## HOW TO COMPLETE THIS TASK:
Below this line is a set of entries; quote exactly the lines from the line that contains "intros Hb a." to the line that contains "- injection Hi", both lines included.

## SUPPLIED DATA:

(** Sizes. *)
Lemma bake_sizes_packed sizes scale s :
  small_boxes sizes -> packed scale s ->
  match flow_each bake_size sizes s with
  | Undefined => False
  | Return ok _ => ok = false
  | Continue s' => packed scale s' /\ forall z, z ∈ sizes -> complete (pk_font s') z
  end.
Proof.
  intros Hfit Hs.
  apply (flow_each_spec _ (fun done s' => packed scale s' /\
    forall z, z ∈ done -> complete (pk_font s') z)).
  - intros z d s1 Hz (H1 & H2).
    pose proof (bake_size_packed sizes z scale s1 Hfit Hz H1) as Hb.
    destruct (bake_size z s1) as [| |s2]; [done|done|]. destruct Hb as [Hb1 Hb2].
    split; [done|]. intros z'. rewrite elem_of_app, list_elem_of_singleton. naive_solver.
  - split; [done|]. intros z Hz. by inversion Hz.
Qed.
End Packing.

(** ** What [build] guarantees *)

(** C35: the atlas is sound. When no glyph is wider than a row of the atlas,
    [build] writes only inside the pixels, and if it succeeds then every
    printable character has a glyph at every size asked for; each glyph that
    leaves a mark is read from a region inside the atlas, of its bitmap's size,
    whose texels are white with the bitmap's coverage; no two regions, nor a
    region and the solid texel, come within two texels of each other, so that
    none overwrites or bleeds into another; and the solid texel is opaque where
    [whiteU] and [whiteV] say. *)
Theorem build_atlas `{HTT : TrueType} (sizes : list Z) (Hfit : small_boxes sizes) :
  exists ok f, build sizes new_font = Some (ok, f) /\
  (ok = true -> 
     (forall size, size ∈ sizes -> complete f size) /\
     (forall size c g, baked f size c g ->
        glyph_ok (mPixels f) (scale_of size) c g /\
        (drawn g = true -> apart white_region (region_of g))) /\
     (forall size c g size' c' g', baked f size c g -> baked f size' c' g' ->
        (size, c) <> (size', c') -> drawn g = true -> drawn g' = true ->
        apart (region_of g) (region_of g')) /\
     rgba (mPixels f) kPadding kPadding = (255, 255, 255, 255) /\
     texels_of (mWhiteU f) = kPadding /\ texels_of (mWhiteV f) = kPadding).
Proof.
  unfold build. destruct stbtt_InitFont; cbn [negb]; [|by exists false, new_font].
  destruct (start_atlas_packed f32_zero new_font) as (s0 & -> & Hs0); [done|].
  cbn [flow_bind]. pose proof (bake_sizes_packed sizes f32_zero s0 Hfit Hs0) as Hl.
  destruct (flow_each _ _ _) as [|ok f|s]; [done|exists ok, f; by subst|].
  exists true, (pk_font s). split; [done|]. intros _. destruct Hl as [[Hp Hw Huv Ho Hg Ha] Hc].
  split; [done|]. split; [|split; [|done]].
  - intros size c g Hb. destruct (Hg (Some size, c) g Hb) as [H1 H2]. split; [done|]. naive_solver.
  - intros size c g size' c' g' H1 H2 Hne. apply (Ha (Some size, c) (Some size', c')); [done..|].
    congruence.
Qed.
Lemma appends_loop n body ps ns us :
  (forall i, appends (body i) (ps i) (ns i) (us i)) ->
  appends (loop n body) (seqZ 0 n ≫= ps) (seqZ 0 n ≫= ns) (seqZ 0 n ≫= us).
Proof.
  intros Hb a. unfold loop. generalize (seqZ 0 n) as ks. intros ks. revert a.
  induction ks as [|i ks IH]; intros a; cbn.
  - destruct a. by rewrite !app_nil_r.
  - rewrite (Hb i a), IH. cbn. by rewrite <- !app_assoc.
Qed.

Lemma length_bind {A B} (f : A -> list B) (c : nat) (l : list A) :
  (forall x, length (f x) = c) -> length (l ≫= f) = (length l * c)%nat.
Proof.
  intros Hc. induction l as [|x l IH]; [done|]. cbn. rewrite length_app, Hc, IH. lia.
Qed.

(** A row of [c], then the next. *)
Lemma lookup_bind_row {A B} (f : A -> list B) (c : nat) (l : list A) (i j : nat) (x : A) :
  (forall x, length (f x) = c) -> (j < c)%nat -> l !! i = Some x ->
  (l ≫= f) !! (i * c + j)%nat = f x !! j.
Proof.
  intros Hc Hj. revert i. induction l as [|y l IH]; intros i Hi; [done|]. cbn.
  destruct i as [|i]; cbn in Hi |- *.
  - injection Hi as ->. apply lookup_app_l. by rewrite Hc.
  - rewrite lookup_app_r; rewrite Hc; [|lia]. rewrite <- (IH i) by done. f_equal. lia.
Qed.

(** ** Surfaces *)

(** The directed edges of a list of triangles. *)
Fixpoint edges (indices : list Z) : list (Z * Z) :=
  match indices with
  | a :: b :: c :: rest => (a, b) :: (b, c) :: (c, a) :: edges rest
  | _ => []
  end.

## YOUR SOLUTION:
  intros Hb a. unfold loop. generalize (seqZ 0 n) as ks. intros ks. revert a.
  induction ks as [|i ks IH]; intros a; cbn.
  - destruct a. by rewrite !app_nil_r.
  - rewrite (Hb i a), IH. cbn. by rewrite <- !app_assoc.
Qed.

Lemma length_bind {A B} (f : A -> list B) (c : nat) (l : list A) :
  (forall x, length (f x) = c) -> length (l ≫= f) = (length l * c)%nat.
Proof.
  intros Hc. induction l as [|x l IH]; [done|]. cbn. rewrite length_app, Hc, IH. lia.
Qed.

(** A row of [c], then the next. *)
Lemma lookup_bind_row {A B} (f : A -> list B) (c : nat) (l : list A) (i j : nat) (x : A) :
  (forall x, length (f x) = c) -> (j < c)%nat -> l !! i = Some x ->
  (l ≫= f) !! (i * c + j)%nat = f x !! j.
Proof.
  intros Hc Hj. revert i. induction l as [|y l IH]; intros i Hi; [done|]. cbn.
  destruct i as [|i]; cbn in Hi |- *.
  - injection Hi as ->. apply lookup_app_l. by rewrite Hc.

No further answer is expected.